Она кивает. Целую Дианку в лоб и когда отстраняюсь, замечаю в дверях комнаты Ваньку с убийственным взглядом.
– Не трогай ее.
– Ваня! – пытается его осадить Катя.
– Не переживай, это не заразно, – цежу, стиснув челюсть. Горечь уже прожгла все внутри и неприятно начинает резать глаза.
– Саш… – что-то еще пытается сказать Катя, но я хватаю ключи от машины с тумбочки в коридоре и с силой хлопаю входной дверью.
Быстро сбегаю по ступенькам на улицу и сажусь за руль. Главное, добраться домой, а тогда можно будет предаться этому поглощающему одиночеству и отчаянию. Я не сделал ничего плохого. Я остался тем, кем был все это время. Но не для них. И если они не могут этого принять, то это не моя проблема. Только эта мысль мне совсем не помогает почувствовать себя лучше.
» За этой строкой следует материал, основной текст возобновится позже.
(* ===== verification/Ring.v ===== *)
(** [core/rdma_adaptor.hpp]: the ring buffers under the RDMA adaptor.

    One physical queue is a ring of [rbf_sz] bytes with the tail of its writers, the
    head of its reader and two copies of the head, one at the reader and one pushed
    to the writers. A message is [size | data | size], padded to 8 bytes. Writers
    reserve their place under a lock and then write without it, so that the writes
    of several messages and the reads interleave: a writer is the list of the writes
    it has still to do, in their order, and every single write is a step. The bytes
    of a message become visible in the order of the writes. *)

From S2P Require Import Prelude.

(** ** Bytes *)

(** the bytes of a [uint64_t] on a little-endian machine *)
Definition le64 (x : Z) : list Z :=
  (λ i, Z.land (Z.shiftr x (8 * Z.of_nat i)) 255) <$> seq 0 8.
Definition un64 (bs : list Z) : Z := foldr (λ b acc, b + 256 * acc) 0 bs.

Definition read_bytes (m : list Z) (p len : nat) : outcome (list Z) :=
  if bool_decide (p + len <= length m)%nat then Ok (take len (drop p m)) else Err OutOfBounds.
Definition write_bytes (m : list Z) (p : nat) (bs : list Z) : outcome (list Z) :=
  if bool_decide (p + length bs <= length m)%nat
  then Ok (take p m ++ bs ++ drop (p + length bs) m) else Err OutOfBounds.
Definition memset (m : list Z) (p : nat) (c : Z) (len : nat) : outcome (list Z) :=
  write_bytes m p (replicate len c).
Definition read_u64 (m : list Z) (p : nat) : outcome Z :=
  bs ← read_bytes m p 8; Ok (un64 bs).

(** align a value up *)
Definition ceil (val alignment : Z) : outcome Z :=
  ASSERT (negb (alignment =? 0));
  Ok (if val mod alignment =? 0 then val else u64 (val - val mod alignment + alignment)).

(** what an attempt to receive gives: nothing there, a message whose footer the
    reader still waits for, or a message *)
Inductive received (S : Type) :=
| RNone
| RSpin
| RGot (data : list Z) (s : S).
Arguments RNone {S}.
Arguments RSpin {S}.
Arguments RGot {S} data s.

(** ** One physical queue *)

Section ring.
  Context (rbf_sz : Z).

Record rbf := MkRbf {
  rb_mem : list Z;
  rb_tail : Z;                            (* rmeta.tail *)
  rb_head : Z;                            (* lmeta.head *)
  rb_lhd : Z;                             (* local_ring_head, at the reader *)
  rb_rhd : Z;                             (* remote_ring_head, at the writers *)
  rb_writers : list (list (nat * list Z)) (* the writes that each sender has still to do *)
}.

Definition new_rbf : rbf := MkRbf (replicate (Z.to_nat rbf_sz) 0) 0 0 0 0 [].

Definition pos (off : Z) : nat := Z.to_nat (off mod rbf_sz).

(** is there data? *)
Definition check (s : rbf) : outcome bool :=
  data_sz ← read_u64 (rb_mem s) (pos (rb_head s)); Ok (negb (data_sz =? 0)).

(** actually read data, and clean it *)
Definition read_data (m : list Z) (start end_ len : nat) (c : Z) : outcome (list Z * list Z) :=
  if (start <? end_)%nat then
    bs ← read_bytes m start len;
    m ← memset m start 0 (Z.to_nat c);
    Ok (bs, m)
  else (* overwrite from the start *)
    b1 ← read_bytes m start (len - end_);
    b2 ← read_bytes m 0 end_;
    m ← memset m start 0 (len - end_);
    ce ← ceil (Z.of_nat end_) 8;
    m ← memset m 0 0 (Z.to_nat ce);
    Ok (b1 ++ b2, m).

(** take the next message. While the footer is not there the reader spins; it has
    cleaned the header by then, which no writer looks at, so the state of [RSpin] is
    the one before. *)
Definition fetch (s : rbf) : outcome (received rbf) :=
  let head := rb_head s in
  data_sz ← read_u64 (rb_mem s) (pos head); (* header *)
  m ← write_bytes (rb_mem s) (pos head) (le64 0);
  c ← ceil data_sz 8;
  let to_footer := u64 (8 + c) in
  let fpos := pos (u64 (head + to_footer)) in
  footer ← read_u64 m fpos;
  if negb (footer =? data_sz) then
    ASSERT (footer =? 0);
    Ok RSpin (* spin-wait RDMA-WRITE done *)
  else
  m ← write_bytes m fpos (le64 0); (* clean footer *)
  let start := pos (u64 (head + 8)) in
  let end_ := pos (u64 (head + 8 + data_sz)) in
  '(res, m) ← read_data m start end_ (Z.to_nat data_sz) c;
  let head := u64 (head + u64 (2 * 8 + c)) in
  (* update heads of ring buffer to writer to help it detect overflow *)
  let threshold := rbf_sz / 8 in
  let push := threshold <? u64 (head - rb_lhd s) in
  Ok (RGot res (MkRbf m (rb_tail s) head (if push then head else rb_lhd s)
              (if push then head else rb_rhd s) (rb_writers s))).

(** does the message overflow the ring? *)
Definition rbf_full (s : rbf) (msg_sz : Z) : bool :=
  rbf_sz <? u64 (rb_tail s - rb_rhd s + msg_sz).

(** the writes of a sender on the server of the ring *)
Definition local_writes (off : Z) (data : list Z) (c : Z) : list (nat * list Z) :=
  let data_sz := Z.of_nat (length data) in
  let hdr := (pos off, le64 data_sz) in
  let off := u64 (off + 8) in
  let body :=
    if off / rbf_sz =? u64 (off + data_sz - 1) / rbf_sz then [(pos off, data)]
    else
      let sz := Z.to_nat (rbf_sz - off mod rbf_sz) in
      [(pos off, take sz data); (0%nat, drop sz data)] in
  let off := u64 (off + c) in
  hdr :: body ++ [(pos off, le64 data_sz)].

(** an RDMA write of [k] words: it becomes visible word by word, in the order of the
    addresses, which is what a receiver that waits for the footer relies on *)
Fixpoint rdma_write (k p : nat) (bs : list Z) : list (nat * list Z) :=
  match k with
  | O => []
  | S k => (p, take 8 bs) :: rdma_write k (p + 8) (drop 8 bs)
  end.

(** the writes of a sender on another server: one or two RDMA writes from a buffer
    that holds the old bytes [old] in the padding *)
Definition remote_writes (off : Z) (data old : list Z) (c msg_sz : Z) : list (nat * list Z) :=
  let data_sz := Z.of_nat (length data) in
  let buf := le64 data_sz ++ data ++ take (Z.to_nat c - length data) old ++ le64 data_sz in
  if off / rbf_sz =? u64 (off + msg_sz - 1) / rbf_sz then rdma_write (length buf / 8) (pos off) buf
  else
    let sz := Z.to_nat (rbf_sz - off mod rbf_sz) in
    rdma_write (sz / 8) (pos off) (take sz buf) ++ rdma_write ((length buf - sz) / 8) 0 (drop sz buf).

(** a sender: on the server of the ring, or on another one with the bytes that its
    RDMA buffer holds *)
Inductive sender := Local | Remote (buf_sz : Z) (old : list Z).

(** reserve the place of a message; [false]: refused *)
Definition send (s : rbf) (w : sender) (data : list Z) : outcome (bool * rbf) :=
  let data_sz := Z.of_nat (length data) in
  c ← ceil data_sz 8;
  let msg_sz := u64 (8 + c + 8) in
  ASSERT (msg_sz <? rbf_sz);
  if rbf_full s msg_sz then Ok (false, s) (* detect overflow *)
  else
    let off := rb_tail s in
    ws ← (match w with
          | Local => Ok (local_writes off data c)
          | Remote buf_sz old =>
              ASSERT (msg_sz <? buf_sz); (* enough space to buffer the msg *)
              Ok (remote_writes off data old c msg_sz)
          end);
    Ok (true, MkRbf (rb_mem s) (u64 (rb_tail s + msg_sz)) (rb_head s) (rb_lhd s) (rb_rhd s)
                (rb_writers s ++ [ws])).

(** the sender [i] does its next write *)
Definition advance (s : rbf) (i : nat) : outcome rbf :=
  match rb_writers s !! i with
  | Some ((p, bs) :: ws) =>
      m ← write_bytes (rb_mem s) p bs;
      Ok (MkRbf m (rb_tail s) (rb_head s) (rb_lhd s) (rb_rhd s) (<[i := ws]> (rb_writers s)))
  | _ => Ok s
  end.

(** [if (check(...)) return fetch(...)] *)
Definition receive_one (s : rbf) : outcome (received rbf) :=
  b ← check s; if b : bool then fetch s else Ok RNone.
End ring.

(** ** The queues of a thread *)

(** check all physical queues of a thread once *)
Fixpoint tryrecv (rbf_sz : Z) (queues : list rbf) : outcome (received (list rbf)) :=
  match queues with
  | [] => Ok RNone
  | s :: queues =>
      r ← receive_one rbf_sz s;
      match r with
      | RGot data s => Ok (RGot data (s :: queues))
      | RSpin => Ok RSpin
      | RNone =>
          r ← tryrecv rbf_sz queues;
          Ok (match r with RGot data queues => RGot data (s :: queues) | r => r end)
      end
  end.

(** the queues in turn; [rr_cnt] counts the queues looked at *)
Fixpoint recv (fuel : nat) (rbf_sz : Z) (rr_cnt : Z) (queues : list rbf)
    : outcome (received (Z * list rbf)) :=
  match fuel with
  | O => Err OutOfFuel
  | S fuel =>
      let dst_sid := Z.to_nat (rr_cnt mod Z.of_nat (length queues)) in
      let rr_cnt := u64 (rr_cnt + 1) in
      s ← read queues dst_sid;
      r ← receive_one rbf_sz s;
      match r with
      | RGot data s => queues ← write queues dst_sid s; Ok (RGot data (rr_cnt, queues))
      | RSpin => Ok RSpin
      | RNone => recv fuel rbf_sz rr_cnt queues
      end
  end.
Пытаясь внимательно следить за дорогой и не завершить этот «радостно-счастливый» день в морге, еду к себе. Хотя после всего, возможно, никто бы и не расстроился. Я все равно для них умер уже, так какая разница? Но у моей судьбы-извращенки свои планы на меня. Добираюсь домой без происшествий. Захожу в квартиру, первым делом направляясь в ванную и открывая воду. Это почему-то единственное, что приходит мне в голову. Стягиваю с себя одежду, бросая на пол. Жужжание мобильного телефона. Беглый взгляд. Вик. Нет, не хочу никого видеть и ни с кем разговаривать. Даже с ним. Тем более с ним. Чувствую, что могу сделать его громоотводом для всех тех клокочущих эмоций внутри меня. Но даже я не до такой степени сволочь. Телефон оказывается на раковине и покорно замолкает, смирившись с моим молчанием.
Забираюсь в ванную, заполненную до краев водой. Всплеск и ее часть переливается за бортик. Мне уже все равно. Закрываю глаза и просто съезжаю, погружаясь под воду и задерживая дыхание. Под толщей воды почти не слышны звуки. Не виден мир. Можно спрятаться. Не знаю, сколько так лежу, но внутри все начинает жечь от нехватки воздуха. А вынырнуть на поверхность за новым глотком даже не приходит в голову. Не хочется. Я решил утопиться в собственной ванне? Никакого гламура. Ни перерезанных вен, ни петли на люстре, ни, на худой конец, фена в этой же ванной.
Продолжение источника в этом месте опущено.